PROBLEM TO WORK ON: Answer with nothing except the number of lines in the listing that include the word "positive".

DATA SUPPLIED:
---
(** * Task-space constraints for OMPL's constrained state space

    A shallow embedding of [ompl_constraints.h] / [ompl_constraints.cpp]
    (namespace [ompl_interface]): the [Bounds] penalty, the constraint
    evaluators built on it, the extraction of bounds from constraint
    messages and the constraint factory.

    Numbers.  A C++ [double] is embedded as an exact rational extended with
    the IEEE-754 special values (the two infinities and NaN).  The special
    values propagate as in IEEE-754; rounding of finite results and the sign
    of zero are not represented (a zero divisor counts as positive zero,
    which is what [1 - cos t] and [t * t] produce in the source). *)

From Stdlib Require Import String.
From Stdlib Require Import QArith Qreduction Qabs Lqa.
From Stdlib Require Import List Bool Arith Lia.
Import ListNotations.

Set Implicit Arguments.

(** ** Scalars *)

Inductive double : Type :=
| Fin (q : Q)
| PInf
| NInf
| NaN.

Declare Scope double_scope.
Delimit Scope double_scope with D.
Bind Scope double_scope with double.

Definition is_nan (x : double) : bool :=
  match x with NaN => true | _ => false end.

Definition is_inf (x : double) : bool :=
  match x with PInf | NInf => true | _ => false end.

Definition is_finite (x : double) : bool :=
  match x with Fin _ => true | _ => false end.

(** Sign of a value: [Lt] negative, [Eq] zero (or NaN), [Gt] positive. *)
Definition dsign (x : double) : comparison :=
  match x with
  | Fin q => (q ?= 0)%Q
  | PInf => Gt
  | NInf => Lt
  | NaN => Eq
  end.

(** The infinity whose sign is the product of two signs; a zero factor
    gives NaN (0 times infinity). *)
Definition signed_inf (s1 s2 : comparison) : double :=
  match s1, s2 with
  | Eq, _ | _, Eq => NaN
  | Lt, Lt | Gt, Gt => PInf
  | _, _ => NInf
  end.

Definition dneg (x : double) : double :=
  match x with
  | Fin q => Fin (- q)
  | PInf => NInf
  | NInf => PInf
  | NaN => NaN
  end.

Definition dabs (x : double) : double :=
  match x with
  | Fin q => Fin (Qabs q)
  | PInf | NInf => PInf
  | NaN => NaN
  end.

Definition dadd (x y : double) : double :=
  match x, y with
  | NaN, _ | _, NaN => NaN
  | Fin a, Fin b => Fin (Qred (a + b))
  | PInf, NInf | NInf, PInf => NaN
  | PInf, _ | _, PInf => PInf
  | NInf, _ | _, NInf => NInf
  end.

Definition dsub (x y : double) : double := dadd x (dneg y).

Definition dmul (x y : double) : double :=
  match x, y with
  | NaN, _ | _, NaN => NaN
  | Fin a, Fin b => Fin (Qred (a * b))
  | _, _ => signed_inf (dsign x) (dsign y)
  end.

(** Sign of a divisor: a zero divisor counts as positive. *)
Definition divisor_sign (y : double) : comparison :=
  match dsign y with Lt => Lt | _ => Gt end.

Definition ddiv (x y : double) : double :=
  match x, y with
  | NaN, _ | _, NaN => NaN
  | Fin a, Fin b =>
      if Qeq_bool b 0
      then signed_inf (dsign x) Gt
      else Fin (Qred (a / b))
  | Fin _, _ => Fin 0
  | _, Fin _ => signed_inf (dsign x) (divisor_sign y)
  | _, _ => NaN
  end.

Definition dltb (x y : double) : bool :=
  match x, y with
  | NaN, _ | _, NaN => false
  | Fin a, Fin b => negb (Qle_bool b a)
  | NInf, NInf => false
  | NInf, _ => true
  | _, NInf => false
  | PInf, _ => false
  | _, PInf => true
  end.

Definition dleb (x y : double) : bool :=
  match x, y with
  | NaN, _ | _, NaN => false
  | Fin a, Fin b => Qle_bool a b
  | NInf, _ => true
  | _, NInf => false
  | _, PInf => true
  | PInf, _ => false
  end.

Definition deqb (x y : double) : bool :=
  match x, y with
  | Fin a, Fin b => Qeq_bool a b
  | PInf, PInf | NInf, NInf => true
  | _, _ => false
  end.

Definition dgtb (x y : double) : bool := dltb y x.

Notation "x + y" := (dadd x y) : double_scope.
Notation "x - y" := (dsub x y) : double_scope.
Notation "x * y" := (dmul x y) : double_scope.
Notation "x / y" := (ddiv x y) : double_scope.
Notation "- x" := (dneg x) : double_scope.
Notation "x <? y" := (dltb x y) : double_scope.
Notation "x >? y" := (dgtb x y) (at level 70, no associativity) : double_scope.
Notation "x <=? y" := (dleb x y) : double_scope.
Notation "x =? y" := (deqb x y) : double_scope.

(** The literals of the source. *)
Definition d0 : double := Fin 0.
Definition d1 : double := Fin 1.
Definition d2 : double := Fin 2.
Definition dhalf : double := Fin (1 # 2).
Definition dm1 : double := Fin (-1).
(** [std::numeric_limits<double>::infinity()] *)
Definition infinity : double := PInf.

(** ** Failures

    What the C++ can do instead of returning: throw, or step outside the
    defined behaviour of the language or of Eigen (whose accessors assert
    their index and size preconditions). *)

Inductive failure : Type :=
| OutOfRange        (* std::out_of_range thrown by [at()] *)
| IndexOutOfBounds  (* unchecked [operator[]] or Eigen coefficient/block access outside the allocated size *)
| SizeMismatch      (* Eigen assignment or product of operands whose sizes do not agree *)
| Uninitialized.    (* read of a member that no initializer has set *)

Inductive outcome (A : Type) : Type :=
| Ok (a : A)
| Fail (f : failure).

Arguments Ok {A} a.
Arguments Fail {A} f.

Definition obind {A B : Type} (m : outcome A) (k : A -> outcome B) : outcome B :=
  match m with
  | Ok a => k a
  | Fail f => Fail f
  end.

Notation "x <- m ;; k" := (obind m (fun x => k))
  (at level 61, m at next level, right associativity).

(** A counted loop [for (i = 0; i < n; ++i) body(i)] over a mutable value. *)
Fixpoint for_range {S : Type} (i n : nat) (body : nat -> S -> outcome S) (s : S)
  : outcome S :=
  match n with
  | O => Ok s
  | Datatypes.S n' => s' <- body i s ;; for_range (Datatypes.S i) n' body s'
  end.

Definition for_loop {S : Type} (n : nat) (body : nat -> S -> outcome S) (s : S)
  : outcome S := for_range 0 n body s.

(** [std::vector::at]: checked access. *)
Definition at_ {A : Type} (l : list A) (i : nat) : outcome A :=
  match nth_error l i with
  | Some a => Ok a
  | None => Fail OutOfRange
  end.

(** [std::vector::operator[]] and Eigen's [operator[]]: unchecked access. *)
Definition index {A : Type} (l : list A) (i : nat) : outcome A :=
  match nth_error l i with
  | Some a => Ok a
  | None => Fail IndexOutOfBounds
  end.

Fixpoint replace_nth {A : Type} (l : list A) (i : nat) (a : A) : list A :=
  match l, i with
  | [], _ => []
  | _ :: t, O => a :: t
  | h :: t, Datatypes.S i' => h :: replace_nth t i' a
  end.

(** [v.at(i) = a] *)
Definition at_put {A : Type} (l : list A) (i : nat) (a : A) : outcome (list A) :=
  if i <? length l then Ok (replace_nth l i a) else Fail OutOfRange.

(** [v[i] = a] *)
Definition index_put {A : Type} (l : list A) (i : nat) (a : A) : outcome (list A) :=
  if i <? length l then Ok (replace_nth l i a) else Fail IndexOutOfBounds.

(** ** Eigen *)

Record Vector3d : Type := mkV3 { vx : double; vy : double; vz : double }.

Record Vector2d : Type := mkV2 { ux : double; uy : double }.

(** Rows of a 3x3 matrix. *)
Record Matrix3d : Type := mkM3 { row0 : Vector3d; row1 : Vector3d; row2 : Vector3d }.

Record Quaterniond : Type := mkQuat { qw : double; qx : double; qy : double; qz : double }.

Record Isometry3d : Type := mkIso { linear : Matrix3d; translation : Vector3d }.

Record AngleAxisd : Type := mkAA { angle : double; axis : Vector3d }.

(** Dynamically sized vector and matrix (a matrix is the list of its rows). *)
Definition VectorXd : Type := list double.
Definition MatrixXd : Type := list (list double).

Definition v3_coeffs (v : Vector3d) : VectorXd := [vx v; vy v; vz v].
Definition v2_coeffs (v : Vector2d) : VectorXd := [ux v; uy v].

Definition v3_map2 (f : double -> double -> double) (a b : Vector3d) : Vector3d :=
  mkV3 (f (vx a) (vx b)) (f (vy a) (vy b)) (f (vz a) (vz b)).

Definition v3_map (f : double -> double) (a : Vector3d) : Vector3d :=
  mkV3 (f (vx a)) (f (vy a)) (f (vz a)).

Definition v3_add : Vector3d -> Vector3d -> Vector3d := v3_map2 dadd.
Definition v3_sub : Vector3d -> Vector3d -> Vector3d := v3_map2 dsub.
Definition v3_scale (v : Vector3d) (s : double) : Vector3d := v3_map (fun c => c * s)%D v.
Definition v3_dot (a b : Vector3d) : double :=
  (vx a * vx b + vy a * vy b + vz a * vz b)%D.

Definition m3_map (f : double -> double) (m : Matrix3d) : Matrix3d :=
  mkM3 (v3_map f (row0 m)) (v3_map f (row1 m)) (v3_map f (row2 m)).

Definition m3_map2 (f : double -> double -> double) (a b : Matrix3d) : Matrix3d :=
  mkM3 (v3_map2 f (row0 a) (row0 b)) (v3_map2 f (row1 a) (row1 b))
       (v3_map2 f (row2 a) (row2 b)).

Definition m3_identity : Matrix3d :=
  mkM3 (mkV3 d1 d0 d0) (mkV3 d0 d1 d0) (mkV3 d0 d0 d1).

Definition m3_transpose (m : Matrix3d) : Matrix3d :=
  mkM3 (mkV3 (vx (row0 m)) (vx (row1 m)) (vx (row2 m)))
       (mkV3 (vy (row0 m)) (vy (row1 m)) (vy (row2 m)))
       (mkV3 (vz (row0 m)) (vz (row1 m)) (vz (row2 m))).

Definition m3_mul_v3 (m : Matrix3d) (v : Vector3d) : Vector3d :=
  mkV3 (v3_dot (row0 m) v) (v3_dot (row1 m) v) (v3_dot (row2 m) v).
---
TASK RESPONSE: 3